_DIRECTIONS FOR THIS TASK_
Repeat exactly the lines of the entries below from the one with "if id =? 0 then" through the one with "if negb sp then", both ends included, and nothing else.

-- EXERCISE MATERIAL follows --

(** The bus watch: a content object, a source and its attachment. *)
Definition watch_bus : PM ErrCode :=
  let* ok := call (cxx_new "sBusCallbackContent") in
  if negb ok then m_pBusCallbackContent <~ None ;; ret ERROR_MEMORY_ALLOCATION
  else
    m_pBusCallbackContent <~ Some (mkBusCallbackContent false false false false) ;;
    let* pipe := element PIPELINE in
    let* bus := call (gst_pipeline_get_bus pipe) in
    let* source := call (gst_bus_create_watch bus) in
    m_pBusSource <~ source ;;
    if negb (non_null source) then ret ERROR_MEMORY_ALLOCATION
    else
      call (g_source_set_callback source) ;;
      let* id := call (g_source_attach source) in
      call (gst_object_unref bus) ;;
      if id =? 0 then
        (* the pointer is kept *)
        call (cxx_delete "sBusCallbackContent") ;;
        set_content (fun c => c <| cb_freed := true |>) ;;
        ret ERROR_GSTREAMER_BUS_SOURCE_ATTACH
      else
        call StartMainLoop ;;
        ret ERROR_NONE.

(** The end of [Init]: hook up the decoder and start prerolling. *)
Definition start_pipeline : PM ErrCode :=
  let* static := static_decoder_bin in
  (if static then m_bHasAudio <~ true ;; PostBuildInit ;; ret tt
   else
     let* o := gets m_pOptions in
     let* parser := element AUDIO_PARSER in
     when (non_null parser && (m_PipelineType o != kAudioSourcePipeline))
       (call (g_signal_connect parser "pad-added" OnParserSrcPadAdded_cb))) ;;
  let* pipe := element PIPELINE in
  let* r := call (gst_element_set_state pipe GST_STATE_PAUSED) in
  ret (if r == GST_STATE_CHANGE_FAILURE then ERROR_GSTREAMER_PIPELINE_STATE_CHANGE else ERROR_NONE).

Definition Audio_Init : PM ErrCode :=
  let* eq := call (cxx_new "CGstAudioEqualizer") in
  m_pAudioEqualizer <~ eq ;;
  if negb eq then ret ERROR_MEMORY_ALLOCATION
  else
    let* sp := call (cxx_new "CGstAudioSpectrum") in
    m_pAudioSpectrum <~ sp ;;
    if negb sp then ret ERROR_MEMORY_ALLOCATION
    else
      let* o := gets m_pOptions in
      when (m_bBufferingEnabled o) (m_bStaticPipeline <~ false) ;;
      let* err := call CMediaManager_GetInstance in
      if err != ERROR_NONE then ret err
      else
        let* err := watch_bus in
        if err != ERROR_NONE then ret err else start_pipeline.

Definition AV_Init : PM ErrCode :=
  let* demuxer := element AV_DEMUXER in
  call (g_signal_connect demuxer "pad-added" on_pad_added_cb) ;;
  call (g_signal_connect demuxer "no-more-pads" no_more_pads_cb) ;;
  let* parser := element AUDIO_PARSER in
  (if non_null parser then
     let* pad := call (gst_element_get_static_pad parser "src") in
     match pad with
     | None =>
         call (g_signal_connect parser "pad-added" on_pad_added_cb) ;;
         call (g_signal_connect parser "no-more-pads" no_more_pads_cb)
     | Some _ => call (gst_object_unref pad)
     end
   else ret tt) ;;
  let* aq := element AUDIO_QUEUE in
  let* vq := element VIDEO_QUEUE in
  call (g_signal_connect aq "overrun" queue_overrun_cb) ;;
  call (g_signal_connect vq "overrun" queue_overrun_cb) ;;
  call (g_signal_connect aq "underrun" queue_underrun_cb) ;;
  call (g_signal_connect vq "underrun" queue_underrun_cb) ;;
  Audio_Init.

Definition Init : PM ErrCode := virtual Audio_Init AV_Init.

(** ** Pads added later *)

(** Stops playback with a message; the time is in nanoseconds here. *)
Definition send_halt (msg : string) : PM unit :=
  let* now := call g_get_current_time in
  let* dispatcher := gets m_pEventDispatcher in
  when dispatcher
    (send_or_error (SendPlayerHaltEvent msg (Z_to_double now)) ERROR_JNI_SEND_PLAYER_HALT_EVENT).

-- EXERCISE MATERIAL concluded --
-- EXERCISE MATERIAL follows --

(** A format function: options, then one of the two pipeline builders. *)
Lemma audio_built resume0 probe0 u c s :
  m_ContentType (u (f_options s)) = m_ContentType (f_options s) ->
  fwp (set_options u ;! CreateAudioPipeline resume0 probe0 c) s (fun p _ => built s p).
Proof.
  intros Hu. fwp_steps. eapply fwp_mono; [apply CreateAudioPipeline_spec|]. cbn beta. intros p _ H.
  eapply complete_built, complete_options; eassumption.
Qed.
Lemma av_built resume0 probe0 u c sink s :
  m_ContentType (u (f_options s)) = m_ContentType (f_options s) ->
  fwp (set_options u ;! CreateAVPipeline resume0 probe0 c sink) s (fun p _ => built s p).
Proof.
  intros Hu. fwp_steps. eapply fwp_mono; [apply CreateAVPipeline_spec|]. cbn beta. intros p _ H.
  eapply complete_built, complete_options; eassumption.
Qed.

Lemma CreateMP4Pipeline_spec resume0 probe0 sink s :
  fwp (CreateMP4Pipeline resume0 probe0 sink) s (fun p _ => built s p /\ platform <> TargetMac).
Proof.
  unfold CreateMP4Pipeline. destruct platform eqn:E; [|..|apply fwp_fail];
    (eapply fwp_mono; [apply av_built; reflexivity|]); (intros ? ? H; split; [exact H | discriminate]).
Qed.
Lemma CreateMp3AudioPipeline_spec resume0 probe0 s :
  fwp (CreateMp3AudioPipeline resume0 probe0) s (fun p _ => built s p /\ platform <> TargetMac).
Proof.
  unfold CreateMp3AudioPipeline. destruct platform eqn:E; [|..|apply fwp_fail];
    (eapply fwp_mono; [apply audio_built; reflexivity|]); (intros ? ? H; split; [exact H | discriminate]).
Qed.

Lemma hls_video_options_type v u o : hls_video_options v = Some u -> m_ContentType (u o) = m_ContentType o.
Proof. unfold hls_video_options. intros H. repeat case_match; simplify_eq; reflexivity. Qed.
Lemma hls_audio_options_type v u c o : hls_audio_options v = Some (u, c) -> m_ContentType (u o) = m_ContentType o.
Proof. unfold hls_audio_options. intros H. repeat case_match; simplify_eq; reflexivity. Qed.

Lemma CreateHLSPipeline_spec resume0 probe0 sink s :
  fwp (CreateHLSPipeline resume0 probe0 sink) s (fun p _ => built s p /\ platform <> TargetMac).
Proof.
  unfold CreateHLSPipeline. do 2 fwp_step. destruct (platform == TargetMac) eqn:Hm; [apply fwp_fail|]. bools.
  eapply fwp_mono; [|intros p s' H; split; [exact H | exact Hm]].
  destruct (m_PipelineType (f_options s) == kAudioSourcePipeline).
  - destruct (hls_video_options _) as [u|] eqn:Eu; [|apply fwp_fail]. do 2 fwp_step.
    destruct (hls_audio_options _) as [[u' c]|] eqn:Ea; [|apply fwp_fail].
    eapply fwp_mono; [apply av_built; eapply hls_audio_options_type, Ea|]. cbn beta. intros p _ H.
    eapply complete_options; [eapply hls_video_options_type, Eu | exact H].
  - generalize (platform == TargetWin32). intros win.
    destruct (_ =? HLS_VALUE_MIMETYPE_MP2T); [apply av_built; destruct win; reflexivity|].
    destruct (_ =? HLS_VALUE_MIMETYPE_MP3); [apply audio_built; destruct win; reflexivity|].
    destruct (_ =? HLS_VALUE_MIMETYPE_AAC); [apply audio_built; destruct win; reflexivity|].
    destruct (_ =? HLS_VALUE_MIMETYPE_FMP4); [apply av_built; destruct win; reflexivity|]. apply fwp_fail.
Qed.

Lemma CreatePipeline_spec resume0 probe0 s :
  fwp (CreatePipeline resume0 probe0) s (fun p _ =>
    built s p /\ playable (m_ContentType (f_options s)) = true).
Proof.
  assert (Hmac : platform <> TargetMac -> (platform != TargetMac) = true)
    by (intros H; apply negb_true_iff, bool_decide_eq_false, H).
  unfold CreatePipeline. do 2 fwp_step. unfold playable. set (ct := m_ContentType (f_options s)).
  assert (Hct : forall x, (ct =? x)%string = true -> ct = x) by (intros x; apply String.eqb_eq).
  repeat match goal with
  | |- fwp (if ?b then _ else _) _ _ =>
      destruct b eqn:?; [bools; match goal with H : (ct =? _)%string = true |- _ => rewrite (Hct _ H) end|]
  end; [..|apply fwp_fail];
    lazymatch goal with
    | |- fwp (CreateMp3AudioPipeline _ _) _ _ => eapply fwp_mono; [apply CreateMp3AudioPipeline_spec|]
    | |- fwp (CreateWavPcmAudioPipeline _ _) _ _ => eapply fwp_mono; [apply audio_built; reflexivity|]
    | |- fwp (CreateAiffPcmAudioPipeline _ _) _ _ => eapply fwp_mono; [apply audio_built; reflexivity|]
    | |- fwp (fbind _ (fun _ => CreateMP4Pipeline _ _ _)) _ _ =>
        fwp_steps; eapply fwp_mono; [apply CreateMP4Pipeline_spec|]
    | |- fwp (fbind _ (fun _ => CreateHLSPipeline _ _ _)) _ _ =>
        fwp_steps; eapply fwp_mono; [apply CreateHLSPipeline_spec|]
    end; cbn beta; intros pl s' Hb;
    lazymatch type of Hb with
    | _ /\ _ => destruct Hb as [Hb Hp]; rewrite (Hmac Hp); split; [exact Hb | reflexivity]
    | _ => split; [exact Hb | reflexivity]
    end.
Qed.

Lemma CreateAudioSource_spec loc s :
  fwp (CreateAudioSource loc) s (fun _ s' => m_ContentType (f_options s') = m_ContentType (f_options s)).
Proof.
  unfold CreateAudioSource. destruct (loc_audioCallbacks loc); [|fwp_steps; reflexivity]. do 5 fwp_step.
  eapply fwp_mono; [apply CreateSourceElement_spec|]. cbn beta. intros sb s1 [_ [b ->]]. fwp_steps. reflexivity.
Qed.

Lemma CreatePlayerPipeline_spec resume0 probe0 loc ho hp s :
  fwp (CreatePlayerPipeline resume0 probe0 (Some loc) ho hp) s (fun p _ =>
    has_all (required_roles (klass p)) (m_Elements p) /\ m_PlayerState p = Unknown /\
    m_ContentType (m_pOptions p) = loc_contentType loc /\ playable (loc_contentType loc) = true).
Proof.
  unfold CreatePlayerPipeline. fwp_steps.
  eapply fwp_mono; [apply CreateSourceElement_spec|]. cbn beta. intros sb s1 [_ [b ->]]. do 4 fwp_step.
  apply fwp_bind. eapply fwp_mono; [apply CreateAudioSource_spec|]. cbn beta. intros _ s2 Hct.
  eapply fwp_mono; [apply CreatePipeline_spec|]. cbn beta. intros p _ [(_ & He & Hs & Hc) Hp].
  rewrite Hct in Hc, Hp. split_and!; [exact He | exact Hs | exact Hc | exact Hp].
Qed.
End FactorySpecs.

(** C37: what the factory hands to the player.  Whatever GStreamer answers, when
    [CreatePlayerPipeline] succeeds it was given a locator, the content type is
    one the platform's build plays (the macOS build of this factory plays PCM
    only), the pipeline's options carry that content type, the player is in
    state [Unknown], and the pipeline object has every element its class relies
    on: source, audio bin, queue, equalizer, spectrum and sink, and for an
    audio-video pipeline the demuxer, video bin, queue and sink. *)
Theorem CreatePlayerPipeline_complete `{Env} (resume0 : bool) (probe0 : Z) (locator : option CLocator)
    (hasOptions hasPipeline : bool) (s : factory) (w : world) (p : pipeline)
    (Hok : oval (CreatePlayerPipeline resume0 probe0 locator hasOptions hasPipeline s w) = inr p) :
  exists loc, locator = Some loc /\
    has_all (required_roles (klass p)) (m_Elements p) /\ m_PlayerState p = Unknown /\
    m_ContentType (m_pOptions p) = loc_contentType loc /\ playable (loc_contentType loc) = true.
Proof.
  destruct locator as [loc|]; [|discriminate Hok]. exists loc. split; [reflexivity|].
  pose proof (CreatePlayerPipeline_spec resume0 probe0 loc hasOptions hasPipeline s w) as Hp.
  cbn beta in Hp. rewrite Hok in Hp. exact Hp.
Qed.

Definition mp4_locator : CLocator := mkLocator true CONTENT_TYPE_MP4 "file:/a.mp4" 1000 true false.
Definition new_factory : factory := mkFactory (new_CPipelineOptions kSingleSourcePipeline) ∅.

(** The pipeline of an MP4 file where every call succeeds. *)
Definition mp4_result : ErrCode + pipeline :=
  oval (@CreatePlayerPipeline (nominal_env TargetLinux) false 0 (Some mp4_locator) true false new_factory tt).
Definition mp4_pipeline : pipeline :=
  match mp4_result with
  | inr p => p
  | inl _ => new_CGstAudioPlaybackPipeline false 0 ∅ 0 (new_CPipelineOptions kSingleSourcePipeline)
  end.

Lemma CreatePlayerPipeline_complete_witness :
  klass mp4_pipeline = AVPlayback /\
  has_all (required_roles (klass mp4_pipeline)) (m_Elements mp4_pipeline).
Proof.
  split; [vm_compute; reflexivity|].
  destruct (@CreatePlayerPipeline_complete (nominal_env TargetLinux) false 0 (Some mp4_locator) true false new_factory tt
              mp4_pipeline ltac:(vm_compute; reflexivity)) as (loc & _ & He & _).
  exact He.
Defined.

-- EXERCISE MATERIAL concluded --

_SOLUTION TO THIS EXERCISE_
      if id =? 0 then
        (* the pointer is kept *)
        call (cxx_delete "sBusCallbackContent") ;;
        set_content (fun c => c <| cb_freed := true |>) ;;
        ret ERROR_GSTREAMER_BUS_SOURCE_ATTACH
      else
        call StartMainLoop ;;
        ret ERROR_NONE.

(** The end of [Init]: hook up the decoder and start prerolling. *)
Definition start_pipeline : PM ErrCode :=
  let* static := static_decoder_bin in
  (if static then m_bHasAudio <~ true ;; PostBuildInit ;; ret tt
   else
     let* o := gets m_pOptions in
     let* parser := element AUDIO_PARSER in
     when (non_null parser && (m_PipelineType o != kAudioSourcePipeline))
       (call (g_signal_connect parser "pad-added" OnParserSrcPadAdded_cb))) ;;
  let* pipe := element PIPELINE in
  let* r := call (gst_element_set_state pipe GST_STATE_PAUSED) in
  ret (if r == GST_STATE_CHANGE_FAILURE then ERROR_GSTREAMER_PIPELINE_STATE_CHANGE else ERROR_NONE).

Definition Audio_Init : PM ErrCode :=
  let* eq := call (cxx_new "CGstAudioEqualizer") in
  m_pAudioEqualizer <~ eq ;;
  if negb eq then ret ERROR_MEMORY_ALLOCATION
  else
    let* sp := call (cxx_new "CGstAudioSpectrum") in
    m_pAudioSpectrum <~ sp ;;
    if negb sp then ret ERROR_MEMORY_ALLOCATION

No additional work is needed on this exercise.